What you are asked to do:
Please transcribe every record below exactly as it appears.

Data extract:
(* ===== verification/SyncAnswer.v ===== *)
(** * Answers of the controller

    [src/src/sync/signed.rs]: what a signature over an answer covers, and its
    check; and [src/src/dataplane/remote.rs] with the refusals of
    [src/src/dataplane/apiserver_proxy.rs]: one poll of the controller and
    what its answer is taken for. The cryptography, base64 and the JSON
    reader are libraries: the classes [AnswerCrypto] and [Json]. The network
    is an argument: what each send met and what came back, from whoever sent
    it. Messages of errors are kept as what they tell, not as text. *)

From S2P Require Import Prelude Bytes Addresses HttpFilters Config Snapshot.

(** ** Signatures *)

Class AnswerCrypto : Type := {
  b64_encode : list Z -> list Z;
  b64_decode : list Z -> option (list Z);
  (** A serving leaf and its key. *)
  CertifiedKey : Type;
  leaf_of : CertifiedKey -> list Z;
  key_signs : CertifiedKey -> list Z -> option (list Z);
  (** [verify_server_cert] for the verifier's roots and signer name at a
      time, and [EndEntityCert::verify_signature]. *)
  leaf_trusted : list Z -> Z -> bool;
  verify_signature : list Z -> list Z -> list Z -> bool;
  (** RFC 4648: what is encoded decodes, and a line feed is in no encoding. *)
  b64_round_trip l : Forall u8 l -> b64_decode (b64_encode l) = Some l;
  b64_no_line_feed s l : b64_decode s = Some l -> 10 ∉ s;
  signature_verifies k msg sig : key_signs k msg = Some sig -> Forall u8 sig /\ verify_signature (leaf_of k) msg sig = true;
  leaf_bytes k : Forall u8 (leaf_of k);
}.

Definition SIGNATURE_HEADER : list Z := bs "x-portail-signature".
Definition SIGNER_HEADER : list Z := bs "x-portail-signer".
Definition NONCE_BYTES : nat := 16.

Inductive Signed := SignedSnapshot | SignedGone | SignedUnchanged | SignedPending | SignedLeave.

Definition context (k : Signed) : list Z :=
  match k with
  | SignedSnapshot => bs "portail sync v1 snapshot" ++ [10]
  | SignedGone => bs "portail sync v1 gone" ++ [10]
  | SignedUnchanged => bs "portail sync v1 unchanged" ++ [10]
  | SignedPending => bs "portail sync v1 pending" ++ [10]
  | SignedLeave => bs "portail sync v1 leave" ++ [10]
  end.

(** [Signed::message] *)
Definition message (k : Signed) (nonce body : list Z) : list Z := context k ++ nonce ++ [10] ++ body.

(** A [HeaderMap]: lower-case names, the first value of a name found first. *)
Abbreviation HeaderMap := (list (list Z * list Z)).

Fixpoint get_header (hs : HeaderMap) (name : list Z) : option (list Z) :=
  match hs with
  | [] => None
  | (n, v) :: t => if beq n name then Some v else get_header t name
  end.

Inductive VerifyError := Unsigned (name : list Z) | NotBase64 (name : list Z) | SignerRefused | BadSignature | NotGone | GoneFor (k : GatewayKey).

Section Signing.
Context {AC : AnswerCrypto}.

(** [new_nonce] for the bytes drawn, and [valid_nonce]. *)
Definition new_nonce (drawn : list Z) : list Z := b64_encode drawn.

Definition valid_nonce (nonce : list Z) : bool :=
  match b64_decode nonce with Some bytes => (length bytes =? NONCE_BYTES)%nat | None => false end.

Definition sign (key : CertifiedKey) (k : Signed) (nonce body : list Z) : option HeaderMap :=
  signature ← key_signs key (message k nonce body);
  Some [(SIGNATURE_HEADER, b64_encode signature); (SIGNER_HEADER, b64_encode (leaf_of key))].

Definition decoded (hs : HeaderMap) (name : list Z) : result (list Z) VerifyError :=
  match get_header hs name with
  | None => Err (Unsigned name)
  | Some v => match b64_decode v with None => Err (NotBase64 name) | Some b => Ok b end
  end.

(** [AnswerVerifier::verify] *)
Definition verify (k : Signed) (nonce : list Z) (hs : HeaderMap) (body : list Z) (now : Z) : result unit VerifyError :=
  match decoded hs SIGNATURE_HEADER with
  | Err e => Err e
  | Ok signature =>
      match decoded hs SIGNER_HEADER with
      | Err e => Err e
      | Ok leaf =>
          if negb (leaf_trusted leaf now) then Err SignerRefused
          else if verify_signature leaf (message k nonce body) signature then Ok tt else Err BadSignature
      end
  end.
End Signing.

(** ** Documents *)

(** [serde_json]: a document, its fields, and the derived readers, of which
    a snapshot's takes its version and protocol from the fields so named. *)
Class Json : Type := {
  Value : Type;
  json_parse : list Z -> option Value;
  str_field : Value -> list Z -> option (list Z);
  u64_field : Value -> list Z -> option Z;
  decode_gone : list Z -> option GatewayKey;
  decode_snapshot : Value -> option Snapshot;
  decode_snapshot_fields v s : decode_snapshot v = Some s ->
    str_field v (bs "version") = Some (version s) /\ u64_field v (bs "protocol") = Some (s_protocol s);
}.

(** ** One poll *)

Definition STANDBY_HEADER : list Z := bs "x-portail-standby".
Definition MAX_ANSWER : Z := 67108864.
Definition ERROR_BODY_LOG_BYTES : nat := 512.

(** [excerpt] *)
Definition excerpt (body : list Z) : list Z := str_trim (from_utf8_lossy (take ERROR_BODY_LOG_BYTES body)).

(** [HeaderValue::to_str] *)
Definition to_str (v : list Z) : option (list Z) :=
  if forallb (fun b => ((32 <=? b) && (b <? 127)) || (b =? 9)) v then Some v else None.

(** [retry_after], in seconds. *)
Definition retry_after (hs : HeaderMap) : option Z :=
  v ← get_header hs (bs "retry-after"); s ← to_str v; parse_u64 (str_trim s).

Inductive Via := Direct | ApiserverProxy.

Definition redials_on_standby (v : Via) : bool := match v with Direct => true | ApiserverProxy => false end.

(** [apiserver_proxy::refusal]: the message, and the status its advice is
    for. *)
Definition refusal_of `{JS : Json} (status : Z) (body : list Z) : option (Z * list Z) :=
  match json_parse body with
  | None => None
  | Some value =>
      if bool_decide (str_field value (bs "kind") = Some (bs "Status"))
      then Some (status, default (excerpt body) (str_field value (bs "message")))
      else None
  end.

Definition apiserver_refusal `{JS : Json} (v : Via) (status : Z) (body : list Z) : option (Z * list Z) :=
  match v with Direct => None | ApiserverProxy => refusal_of status body end.

(** Why a poll confirmed nothing. *)
Inductive PollError :=
  | DeclaredTooLong (len : Z)
  | TooLong
  | SnapshotRefused (e : VerifyError)
  | NoContentRefused (e : VerifyError)
  | NotFoundRefused (e : VerifyError)
  | NotServing (text : list Z)
  | ApiserverAnswered (refused : Z * list Z)
  | ControllerAnswered (status : Z) (text : list Z)
  | Credentials
  | NoConnection
  | RequestLost
  | BodyLost
  | NoAnswer
  (** Of a snapshot received and not served. *)
  | NotJson
  | WithoutVersion
  | OtherProtocol (sent : option Z)
  | NotDecoded
  | OtherGateway (k : GatewayKey).

Inductive Answer :=
  | AnsSnapshot (body : list Z)
  | Unchanged
  | Pending
  | Left
  | Gone
  | Standby (e : PollError)
  | Unverified (e : PollError)
  | Retry (after : option Z) (e : PollError).

(** [resp_body]: [None] when reading it failed. *)
Record Response := { resp_status : Z; resp_headers : HeaderMap; resp_body : option (list Z) }.

Record Client := { via : Via; client_gateway : GatewayKey; conn : bool; max_answer : Z }.

Definition set_conn (c : Client) (kept : bool) : Client :=
  {| via := via c; client_gateway := client_gateway c; conn := kept; max_answer := max_answer c |}.

(** What a send met: an answer's head, nothing written, or a request lost. *)
Inductive SendOutcome := Answered (r : Response) | Unsent | Lost.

Response below:
(* ===== verification/SyncAnswer.v ===== *)
(** * Answers of the controller

    [src/src/sync/signed.rs]: what a signature over an answer covers, and its
    check; and [src/src/dataplane/remote.rs] with the refusals of
    [src/src/dataplane/apiserver_proxy.rs]: one poll of the controller and
    what its answer is taken for. The cryptography, base64 and the JSON
    reader are libraries: the classes [AnswerCrypto] and [Json]. The network
    is an argument: what each send met and what came back, from whoever sent
    it. Messages of errors are kept as what they tell, not as text. *)

From S2P Require Import Prelude Bytes Addresses HttpFilters Config Snapshot.

(** ** Signatures *)

Class AnswerCrypto : Type := {
  b64_encode : list Z -> list Z;
  b64_decode : list Z -> option (list Z);
  (** A serving leaf and its key. *)
  CertifiedKey : Type;
  leaf_of : CertifiedKey -> list Z;
  key_signs : CertifiedKey -> list Z -> option (list Z);
  (** [verify_server_cert] for the verifier's roots and signer name at a
      time, and [EndEntityCert::verify_signature]. *)
  leaf_trusted : list Z -> Z -> bool;
  verify_signature : list Z -> list Z -> list Z -> bool;
  (** RFC 4648: what is encoded decodes, and a line feed is in no encoding. *)
  b64_round_trip l : Forall u8 l -> b64_decode (b64_encode l) = Some l;
  b64_no_line_feed s l : b64_decode s = Some l -> 10 ∉ s;
  signature_verifies k msg sig : key_signs k msg = Some sig -> Forall u8 sig /\ verify_signature (leaf_of k) msg sig = true;
  leaf_bytes k : Forall u8 (leaf_of k);
}.

Definition SIGNATURE_HEADER : list Z := bs "x-portail-signature".
Definition SIGNER_HEADER : list Z := bs "x-portail-signer".
Definition NONCE_BYTES : nat := 16.

Inductive Signed := SignedSnapshot | SignedGone | SignedUnchanged | SignedPending | SignedLeave.

Definition context (k : Signed) : list Z :=
  match k with
  | SignedSnapshot => bs "portail sync v1 snapshot" ++ [10]
  | SignedGone => bs "portail sync v1 gone" ++ [10]
  | SignedUnchanged => bs "portail sync v1 unchanged" ++ [10]
  | SignedPending => bs "portail sync v1 pending" ++ [10]
  | SignedLeave => bs "portail sync v1 leave" ++ [10]
  end.

(** [Signed::message] *)
Definition message (k : Signed) (nonce body : list Z) : list Z := context k ++ nonce ++ [10] ++ body.

(** A [HeaderMap]: lower-case names, the first value of a name found first. *)
Abbreviation HeaderMap := (list (list Z * list Z)).

Fixpoint get_header (hs : HeaderMap) (name : list Z) : option (list Z) :=
  match hs with
  | [] => None
  | (n, v) :: t => if beq n name then Some v else get_header t name
  end.

Inductive VerifyError := Unsigned (name : list Z) | NotBase64 (name : list Z) | SignerRefused | BadSignature | NotGone | GoneFor (k : GatewayKey).

Section Signing.
Context {AC : AnswerCrypto}.

(** [new_nonce] for the bytes drawn, and [valid_nonce]. *)
Definition new_nonce (drawn : list Z) : list Z := b64_encode drawn.

Definition valid_nonce (nonce : list Z) : bool :=
  match b64_decode nonce with Some bytes => (length bytes =? NONCE_BYTES)%nat | None => false end.

Definition sign (key : CertifiedKey) (k : Signed) (nonce body : list Z) : option HeaderMap :=
  signature ← key_signs key (message k nonce body);
  Some [(SIGNATURE_HEADER, b64_encode signature); (SIGNER_HEADER, b64_encode (leaf_of key))].

Definition decoded (hs : HeaderMap) (name : list Z) : result (list Z) VerifyError :=
  match get_header hs name with
  | None => Err (Unsigned name)
  | Some v => match b64_decode v with None => Err (NotBase64 name) | Some b => Ok b end
  end.

(** [AnswerVerifier::verify] *)
Definition verify (k : Signed) (nonce : list Z) (hs : HeaderMap) (body : list Z) (now : Z) : result unit VerifyError :=
  match decoded hs SIGNATURE_HEADER with
  | Err e => Err e
  | Ok signature =>
      match decoded hs SIGNER_HEADER with
      | Err e => Err e
      | Ok leaf =>
          if negb (leaf_trusted leaf now) then Err SignerRefused
          else if verify_signature leaf (message k nonce body) signature then Ok tt else Err BadSignature
      end
  end.
End Signing.

(** ** Documents *)

(** [serde_json]: a document, its fields, and the derived readers, of which
    a snapshot's takes its version and protocol from the fields so named. *)
Class Json : Type := {
  Value : Type;
  json_parse : list Z -> option Value;
  str_field : Value -> list Z -> option (list Z);
  u64_field : Value -> list Z -> option Z;
  decode_gone : list Z -> option GatewayKey;
  decode_snapshot : Value -> option Snapshot;
  decode_snapshot_fields v s : decode_snapshot v = Some s ->
    str_field v (bs "version") = Some (version s) /\ u64_field v (bs "protocol") = Some (s_protocol s);
}.

(** ** One poll *)

Definition STANDBY_HEADER : list Z := bs "x-portail-standby".
Definition MAX_ANSWER : Z := 67108864.
Definition ERROR_BODY_LOG_BYTES : nat := 512.

(** [excerpt] *)
Definition excerpt (body : list Z) : list Z := str_trim (from_utf8_lossy (take ERROR_BODY_LOG_BYTES body)).

(** [HeaderValue::to_str] *)
Definition to_str (v : list Z) : option (list Z) :=
  if forallb (fun b => ((32 <=? b) && (b <? 127)) || (b =? 9)) v then Some v else None.

(** [retry_after], in seconds. *)
Definition retry_after (hs : HeaderMap) : option Z :=
  v ← get_header hs (bs "retry-after"); s ← to_str v; parse_u64 (str_trim s).

Inductive Via := Direct | ApiserverProxy.

Definition redials_on_standby (v : Via) : bool := match v with Direct => true | ApiserverProxy => false end.

(** [apiserver_proxy::refusal]: the message, and the status its advice is
    for. *)
Definition refusal_of `{JS : Json} (status : Z) (body : list Z) : option (Z * list Z) :=
  match json_parse body with
  | None => None
  | Some value =>
      if bool_decide (str_field value (bs "kind") = Some (bs "Status"))
      then Some (status, default (excerpt body) (str_field value (bs "message")))
      else None
  end.

Definition apiserver_refusal `{JS : Json} (v : Via) (status : Z) (body : list Z) : option (Z * list Z) :=
  match v with Direct => None | ApiserverProxy => refusal_of status body end.

(** Why a poll confirmed nothing. *)
Inductive PollError :=
  | DeclaredTooLong (len : Z)
  | TooLong
  | SnapshotRefused (e : VerifyError)
  | NoContentRefused (e : VerifyError)
  | NotFoundRefused (e : VerifyError)
  | NotServing (text : list Z)
  | ApiserverAnswered (refused : Z * list Z)
  | ControllerAnswered (status : Z) (text : list Z)
  | Credentials
  | NoConnection
  | RequestLost
  | BodyLost
  | NoAnswer
  (** Of a snapshot received and not served. *)
  | NotJson
  | WithoutVersion
  | OtherProtocol (sent : option Z)
  | NotDecoded
  | OtherGateway (k : GatewayKey).

Inductive Answer :=
  | AnsSnapshot (body : list Z)
  | Unchanged
  | Pending
  | Left
  | Gone
  | Standby (e : PollError)
  | Unverified (e : PollError)
  | Retry (after : option Z) (e : PollError).

(** [resp_body]: [None] when reading it failed. *)
Record Response := { resp_status : Z; resp_headers : HeaderMap; resp_body : option (list Z) }.

Record Client := { via : Via; client_gateway : GatewayKey; conn : bool; max_answer : Z }.

Definition set_conn (c : Client) (kept : bool) : Client :=
  {| via := via c; client_gateway := client_gateway c; conn := kept; max_answer := max_answer c |}.

(** What a send met: an answer's head, nothing written, or a request lost. *)
Inductive SendOutcome := Answered (r : Response) | Unsent | Lost.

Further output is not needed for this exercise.